In EVOTION, a large proportion of the Big Data is provided by the patients’ self-management of their hearing aids, which offers different perspectives and insights from the same data:
For the patients, the self-management data means that their hearing aid settings can be personalized without having to formulate their needs verbally.
For hearing health care professionals, the same data allows them to characterize the patients with respect to different sound environments and how patients compensate for and cope within them. These insights will allow professionals to optimise the benefit of hearing loss treatments.
For the public health policy makers, self-management data contributes to policy decision formulation, and economic analysis such as cost-effectiveness and cost-benefit analysis in which quality of care and use of clinical resources are key inputs.
What we do
EVOTION has successfully initiated the largest ever research study of hearing problems with concurrent collection of dynamic data as part of the standard clinical pathway and with patients.
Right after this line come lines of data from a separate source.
(* ===== verification/BlkStack.v ===== *)
(** * The block device over the disk stack

    The virtio block device in front of a write-back cache over a copy-on-write
    overlay over a base image, as the machine attaches a disk. *)

From S2P Require Import Prelude Bytes GuestMem Virtq VirtqFacts Storage StorageFacts BlockCache CacheFacts.
From S2P Require Import SparseDisk SparseFacts SparseInv SparseAlloc SparseContract SparseOpen CowDisk CowFacts StorageArray.
From S2P Require Import VirtioBlk BlkFacts BlkChain BlkSpec BlkProps.

(** ** The specification depends on the array up to the capacity only *)
Section Agree.
Context `{VMem.Spec M} (p : params).
Implicit Types (m : M) (f g : Z -> Z).

(** The same device on a disk that does not fail. *)
Definition steady : params := {|
  p_capacity := p.(p_capacity); p_features := p.(p_features); p_id := p.(p_id); p_seg_max := p.(p_seg_max);
  p_align := p.(p_align); p_faults := False;
|}.

Context (Hnf : ~ p.(p_faults)).

Lemma step_agree m f g typ sector C st f' rp :
  0 <= sector -> StorageArray.agree p.(p_capacity) f g ->
  request_step p m f typ sector C st f' rp -> request_step steady m g typ sector C st f' rp.
Proof.
  intros Hs Hfg Hstep. pose proof (fun h => agree_trans p.(p_capacity) h f g) as Htr.
  assert (forall k, (k <= length C)%nat -> in_range p sector C -> span f (sector * 512) k = span g (sector * 512) k) as Hspan.
  { intros k Hk (_ & _ & Hc). apply span_ext. intros a Ha. apply Hfg. lia. }
  assert (forall h src, StorageArray.agree p.(p_capacity) h (splice f (sector * 512) src) ->
    StorageArray.agree p.(p_capacity) h (splice g (sector * 512) src)) as Hsp.
  { intros h src Hh a Ha. rewrite Hh by done. apply splice_ext. by apply Hfg. }
  assert (forall P, p.(p_faults) \/ P -> False \/ P) as Hcut by tauto.
  destruct Hstep; try done.
  - rewrite Hspan by done. apply (step_in steady); auto.
  - rewrite Hspan by done. apply (step_in_cut steady); auto. by apply Hcut.
  - apply (step_out steady); auto.
  - apply (step_out_cut steady _ _ _ _ _ _ k); auto. by apply Hcut.
  - apply (step_range steady); auto.
  - apply (step_flush steady); auto.
  - apply (step_id steady); auto.
  - apply (step_id_cut steady); auto.
  - apply (step_zero steady); auto. intros a Ha. rewrite H4 by done. apply zeros_ext. by apply Hfg.
  - apply (step_zero_rejected steady); auto.
  - apply (step_unsupported steady); auto.
Qed.

Lemma kicks_run_agree f g (ks : list (kick M)) os f' :
  Forall kick_ok ks -> StorageArray.agree p.(p_capacity) f g -> kicks_run p f ks os f' ->
  exists g', StorageArray.agree p.(p_capacity) f' g' /\ kicks_run steady g ks os g'.
Proof.
  intros Hks Hfg Hr. revert g Hfg Hks. induction Hr as [f|f k o f1 ks os f2 Hk Hr IH]; intros g Hfg Hks.
  { exists g. split; [done|]. constructor. }
  apply Forall_cons in Hks as [Hk1 Hks].
  destruct (IH f1 ltac:(done) Hks) as (g' & Hag & Hrun). exists g'. split; [done|]. eapply kicks_next; [|exact Hrun].
  destruct Hk as (sd & st & m1 & m' & Hl & Hs & Ho & Hp). exists sd, st, m1, m'. split; [done|]. split; [|done].
  destruct Hs as [f' m1 Hno Hf Hm|f' m1 Hst Hw Hf Hm|st f' rp m1 Hst Hw Hstep Hm].
  - apply (served_silent steady); [done| |done]. by eapply (agree_trans p.(p_capacity)).
  - apply (served_malformed steady); [done|done| |done]. by eapply (agree_trans p.(p_capacity)).
  - eapply (served_request steady); [done|done| |done]. eapply step_agree; [|done|done]. apply request_sector_pos, Hk1.
Qed.
End Agree.

(** ** A flush *)
Section Flush.
Context `{Target} `{VMem.Spec M} `{DiskSpec D}.
Implicit Types b : VirtioBlk.t D.

Lemma run_kicks_app (ks1 ks2 : list (kick M)) b :
  run_kicks (ks1 ++ ks2) b =
    let '(os1, b1) := run_kicks ks1 b in let '(os2, b2) := run_kicks ks2 b1 in (os1 ++ os2, b2).
Proof.
  revert b. induction ks1 as [|k ks1 IH]; intros b; simpl; [by destruct (run_kicks ks2 b)|].
  destruct (VirtioBlk.process_queue _ _ _ b _ _) as [[[r b1] q] m]. rewrite IH.
  destruct (run_kicks ks1 b1) as [os1 b2]. by destruct (run_kicks ks2 b2).
Qed.

(** A FLUSH request flushes the disk. *)
Lemma flush_disk b (k : kick M) sd :
  kick_ok k -> requests (params_of b) k sd VIRTIO_BLK_T_FLUSH ->
  (run_kicks [k] b).2 = VirtioBlk.with_disk (flush b.(VirtioBlk.disk)).2 b.
Proof.
  intros [K1 K2 K3 K4 K5] (Hl & Hst & Hw & Ht & Hacc). cbn [run_kicks]. unfold VirtioBlk.process_queue. cbn [Z.eqb negb].
  rewrite Hl. destruct Hst as [Hwo Hlen]. rewrite Hwo. apply Z.eqb_neq in Hlen. rewrite Hlen. cbn [andb negb].
  pose proof Hw as (Hmany & _). rewrite (proj2 (Z.ltb_ge _ _)) by done.
  pose proof (chain_parts k.(k_memory) k.(k_chain) K1 K4 Hmany) as Hparts.
  destruct (read_header _ _) as [[[hdr rest] off]|]; [|done].
  destruct (data_segments _ off 0) as [[segs total]|]; [|done]. destruct Hparts as (_ & -> & _).
  fold (request_type k.(k_memory) k.(k_chain)) (request_sector k.(k_memory) k.(k_chain)). rewrite Ht.
  assert (VirtioBlk.negotiated b VIRTIO_BLK_F_FLUSH = true) as Hneg.
  { unfold acceptable, zeroing in Hacc. destruct Hacc as [[? _]|[[? _]|[[_ Hf]|[[? _]|[[[? _]|[? _]] _]]]]]; done. }
  replace (VirtioBlk.request b 4 _ segs total) with (on_disk (M := M) (flush (D := D))) by (unfold VirtioBlk.request; by rewrite Hneg).
  unfold on_disk. destruct (flush b.(VirtioBlk.disk)) as [r d]. unfold VirtioBlk.complete.
  by match goal with |- context [VirtQueue.add_used ?h ?l ?q ?m] => destruct (VirtQueue.add_used h l q m) as [[r' q'] m'] end.
Qed.
End Flush.

(** ** The device of the machine *)
Definition device_params (cap feats : Z) : params := {|
  p_capacity := cap; p_features := feats; p_id := VirtioBlk.DEFAULT_DEVICE_ID; p_seg_max := 126; p_align := 1; p_faults := False;
|}.

Section Machine.
Context `{Target} `{VMem.Spec M} `{BaseSpec Base} `{BackendSpec B} `{LruSpec CacheEntry.t L}.
Abbreviation cow_disk := (AeroCowDisk.t Base B).
Abbreviation stack := (BlockCachedDisk.t cow_disk L).

Definition attach (feats : Z) (d : stack) : VirtioBlk.t stack := VirtioBlk.set_features feats (VirtioBlk.new d).

Section Over.
Variable x : Base.
#[local] Instance kept_view : DiskView cow_disk := over_view x.
#[local] Instance kept_spec : DiskSpec cow_disk := over_spec x.
#[local] Instance kept_reliable : ReliableDisk cow_disk := over_reliable x.

Lemma attach_run (cow : cow_disk) bs n (d : stack) feats (ks : list (kick M)) k sd :
  cow_ok cow -> base_kept x cow -> BlockCachedDisk.new cow bs n = Ok d -> Forall kick_ok (ks ++ [k]) ->
  requests (device_params (capacity_bytes cow) feats) k sd VIRTIO_BLK_T_FLUSH ->
  let '(os, b') := run_kicks (ks ++ [k]) (attach feats d) in
  let inner := b'.(VirtioBlk.disk).(BlockCachedDisk.inner) in
  exists f, kicks_run (device_params (capacity_bytes cow) feats) (cow_byte cow) (ks ++ [k]) os f /\
    cow_ok inner /\ base_kept x inner /\ agree (capacity_bytes cow) (cow_byte inner) f.
Proof.
  intros Hc Hk Hn Hks Hreq.
  destruct (cache_new_ok (H1 := kept_view) cow bs n d (conj Hc Hk) Hn) as (Hd & Hi & Hby).
  assert (capacity_bytes d = capacity_bytes cow) as Hcap by (simpl; by rewrite Hi).
  assert (steady (params_of (attach feats d)) = device_params (capacity_bytes cow) feats) as Hpar by (by rewrite <- Hcap).
  assert (blk_ok (attach feats d)) as Hb by (split; [done|by repeat constructor|done]).
  pose proof (run_served (ks ++ [k]) (attach feats d) Hb Hks) as Hrun.
  rewrite run_kicks_app in *. pose proof Hks as Hks2. apply Forall_app in Hks2 as [Hks1 Hkk%Forall_inv].
  pose proof (run_served ks (attach feats d) Hb Hks1) as Hrun1.
  destruct (run_kicks ks (attach feats d)) as [os1 b1]. destruct Hrun1 as (Hb1 & Hp1 & _).
  pose proof (flush_disk b1 k sd Hkk) as Hfl. destruct (run_kicks [k] b1) as [os2 b2]. destruct Hrun as (_ & Hp2 & Hrun).
  rewrite Hp1 in Hfl. rewrite <- Hpar in Hreq. specialize (Hfl Hreq). simpl in Hfl. subst b2.
  destruct (kicks_run_agree (params_of (attach feats d)) (no_faults (D := stack)) _ (cow_byte cow) _ _ _ Hks
    (fun a _ => Hby a) Hrun) as (f & Hag & Hrun').
  rewrite Hpar in Hrun'. change (p_capacity (params_of (attach feats d))) with (capacity_bytes d) in Hag. rewrite Hcap in Hag.
  pose proof (cached_flush_ok b1.(VirtioBlk.disk) (bo_disk _ Hb1)) as Hf. pose proof (vd_flush b1.(VirtioBlk.disk) (bo_disk _ Hb1)) as Hv.
  assert (capacity_bytes b1.(VirtioBlk.disk) = capacity_bytes cow) as Hc1.
  { rewrite <- Hcap. exact (f_equal p_capacity Hp1). }
  change (Storage.flush b1.(VirtioBlk.disk)) with (BlockCachedDisk.flush b1.(VirtioBlk.disk)) in *.
  cbn [VirtioBlk.disk VirtioBlk.with_disk] in Hag |- *. destruct (BlockCachedDisk.flush b1.(VirtioBlk.disk)) as [r d2]. cbn [snd] in Hag |- *.
  destruct Hf as [Hst [[_ Hall]|[]%reliable]]. destruct Hv as [(_ & _ & Hby2) _].
  pose proof (co_disk _ _ _ (ca_core _ (sp_ok _ _ Hst))) as [Hcow Hkept].
  exists f. split; [done|]. split; [done|]. split; [done|].
  intros a Ha. rewrite <- (Hag a Ha), Hby2 by (by rewrite Hc1). apply Hall. by rewrite <- Hc1 in Ha.
Qed.
End Over.

(** C3: What the guest has flushed is on the overlay.  A block device in front of
    a write-back cache over a copy-on-write overlay over a base image: after any
    sequence of chains that ends in a FLUSH the driver has negotiated, each
    chain has been served as the specification says, on an array that starts as
    the base image; the base image has kept its bytes; and the overlay, opened
    again over the base, holds the array, with every write the device has
    completed. *)
Theorem blk_flush_durable (x : Base) (bk : B) blk (cow : cow_disk) bs n (d : stack) feats (ks : list (kick M)) k sd :
  vd_ok x -> be_ok bk -> uint 32 blk ->
  AeroCowDisk.create x bk blk = Ok cow -> BlockCachedDisk.new cow bs n = Ok d ->
  doff cow.(AeroCowDisk.overlay) + entries cow.(AeroCowDisk.overlay) * bsz cow.(AeroCowDisk.overlay) <= be_limit ->
  (forall a, 64 <= a < doff cow.(AeroCowDisk.overlay) -> be_byte bk a = 0) ->
  Forall kick_ok (ks ++ [k]) -> requests (device_params (capacity_bytes x) feats) k sd VIRTIO_BLK_T_FLUSH ->
  let '(os, b') := run_kicks (ks ++ [k]) (attach feats d) in
  let inner := b'.(VirtioBlk.disk).(BlockCachedDisk.inner) in
  exists f cow', kicks_run (device_params (capacity_bytes x) feats) (vd_byte x) (ks ++ [k]) os f /\
    holds x inner.(AeroCowDisk.base) (vd_byte x) /\
    AeroCowDisk.open inner.(AeroCowDisk.base) inner.(AeroCowDisk.overlay).(AeroSparseDisk.backend) = Ok cow' /\
    agree (capacity_bytes x) (cow_byte cow') f.
Proof.
  intros Hx Hb Hblk Hcr Hn Hroom Hz Hks Hreq.
  destruct (cow_create_ok x bk blk cow Hx Hb Hblk Hcr Hroom Hz) as (Hc & Hbase & Hag).
  assert (base_kept x cow) as Hk by (unfold base_kept; rewrite Hbase; done).
  assert (capacity_bytes cow = capacity_bytes x) as Hcap by (simpl; by rewrite Hbase).
  pose proof (attach_run x cow bs n d feats ks k sd Hc Hk Hn Hks) as Hrun. rewrite Hcap in Hrun. specialize (Hrun Hreq).
  destruct (run_kicks _ _) as [os b']. destruct Hrun as (f & Hrun & Hc2 & Hk2 & Hag2).
  destruct (kicks_run_agree (device_params (capacity_bytes x) feats) (fun h => h) _ (vd_byte x) _ _ _ Hks Hag Hrun) as (f' & Hag' & Hrun').
  exists f', b'.(VirtioBlk.disk).(BlockCachedDisk.inner). split; [exact Hrun'|]. split; [done|]. split; [by apply cow_reopen|].
  by eapply agree_trans.
Qed.
End Machine.

(** ** A concrete disk *)
Section Demo.
#[local] Existing Instance wasm32.

Definition demo_image : ReadOnlyDisk.t (RawDisk.t MemBackend.t) :=
  ReadOnlyDisk.new (RawDisk.mk (MemBackend.mk (replicate (Z.to_nat 1024) 5)) 1024).

Lemma demo_image_ok : vd_ok demo_image.
Proof. split; [split; [by apply Forall_replicate|done]|done]. Qed.

Lemma flush_requested : requests (device_params (capacity_bytes demo_image) VIRTIO_BLK_F_FLUSH) flush_kick status_desc VIRTIO_BLK_T_FLUSH.
Proof.
  split; [done|]. split; [done|]. split.
  { split; [vm_compute; discriminate|]. split; [by apply (demo_header_fits _ [])|vm_compute; discriminate]. }
  split; [vm_compute; reflexivity|]. right. right. left. by split.
Qed.

Lemma blk_flush_durable_witness :
  exists cow (d : BlockCachedDisk.t (AeroCowDisk.t (ReadOnlyDisk.t (RawDisk.t MemBackend.t)) MemBackend.t) (RecencyList.t CacheEntry.t)),
  AeroCowDisk.create demo_image (MemBackend.mk []) 512 = Ok cow /\ BlockCachedDisk.new cow 256 2 = Ok d /\
  let '(os, b') := run_kicks ([write_kick; read_kick] ++ [flush_kick]) (attach VIRTIO_BLK_F_FLUSH d) in
  let inner := b'.(VirtioBlk.disk).(BlockCachedDisk.inner) in
  exists f cow', kicks_run (device_params (capacity_bytes demo_image) VIRTIO_BLK_F_FLUSH) (vd_byte demo_image) ([write_kick; read_kick] ++ [flush_kick]) os f /\
    holds demo_image inner.(AeroCowDisk.base) (vd_byte demo_image) /\
    AeroCowDisk.open inner.(AeroCowDisk.base) inner.(AeroCowDisk.overlay).(AeroSparseDisk.backend) = Ok cow' /\
    agree (capacity_bytes demo_image) (cow_byte cow') f.
Proof.
  eexists. eexists. split; [vm_compute; reflexivity|]. split; [vm_compute; reflexivity|].
  eapply (blk_flush_durable demo_image (MemBackend.mk []) 512 _ 256 2 _ VIRTIO_BLK_F_FLUSH [write_kick; read_kick] flush_kick status_desc).
  - exact demo_image_ok.
  - split; [constructor|done].
  - done.
  - vm_compute. reflexivity.
  - vm_compute. reflexivity.
  - done.
  - intros a Ha. done.
  - pose proof demo_kicks_ok as [Kw [Kf [Kr _]%Forall_cons]%Forall_cons]%Forall_cons. by repeat (apply Forall_cons; split).
  - exact flush_requested.
Defined.
End Demo.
During its first 18 months period EVOTION has collected requirements, designed the architecture, reviewed security, implemented the platform components according to the architecture specifications and developed a novel specification language for the formulation of public health policy decision models (PHPDMs). The platform components enable the platform to:
collect data from developed EVOTION hearing aids, wearable biosensor, and the EVOTION app (which serves as the collector)
collect the retrospective and current patient data from the existing clinical repositories
perform big data analytics, and
perform decision support simulation.
In parallel to the implementation of the platform, EVOTION has developed a unified protocol for managing over 1200 patients across the clinical sites in Greece, the UK and Denmark.
The platform is illustrated in Figure 1: EVOTION platform. The status of the EVOTION platform is that all three connections are enabled between patients, clinicians, and policy makers while the platform is powered. The joint work has so far enabled the planned use of the EVOTION platform for the clinical validation and the formulation and modelling of public health policies with the EVOTION data.
Our Impact
The EVOTION platform allows all actors to interact with data based on their specific needs, questions and from their own professional perspective. The EVOTION platform is being developed to support health care professionals and health policy makers in identifying, simulating, prioritizing, and monitoring the effectiveness of current and proposed/potential hearing loss interventions.
By means of its design and its implementation, EVOTION brings patients, health care professionals, and public health policy makers closer together in a single platform, where each collected data point will contribute information for analysis at the personal level, clinical level, and the public policy making level. Other medical fields with medical devices, e.g., prostheses, insulin pumps, visual implants, etc. share these characteristics and are likely to benefit from the overall approach, technology and findings of the EVOTION project.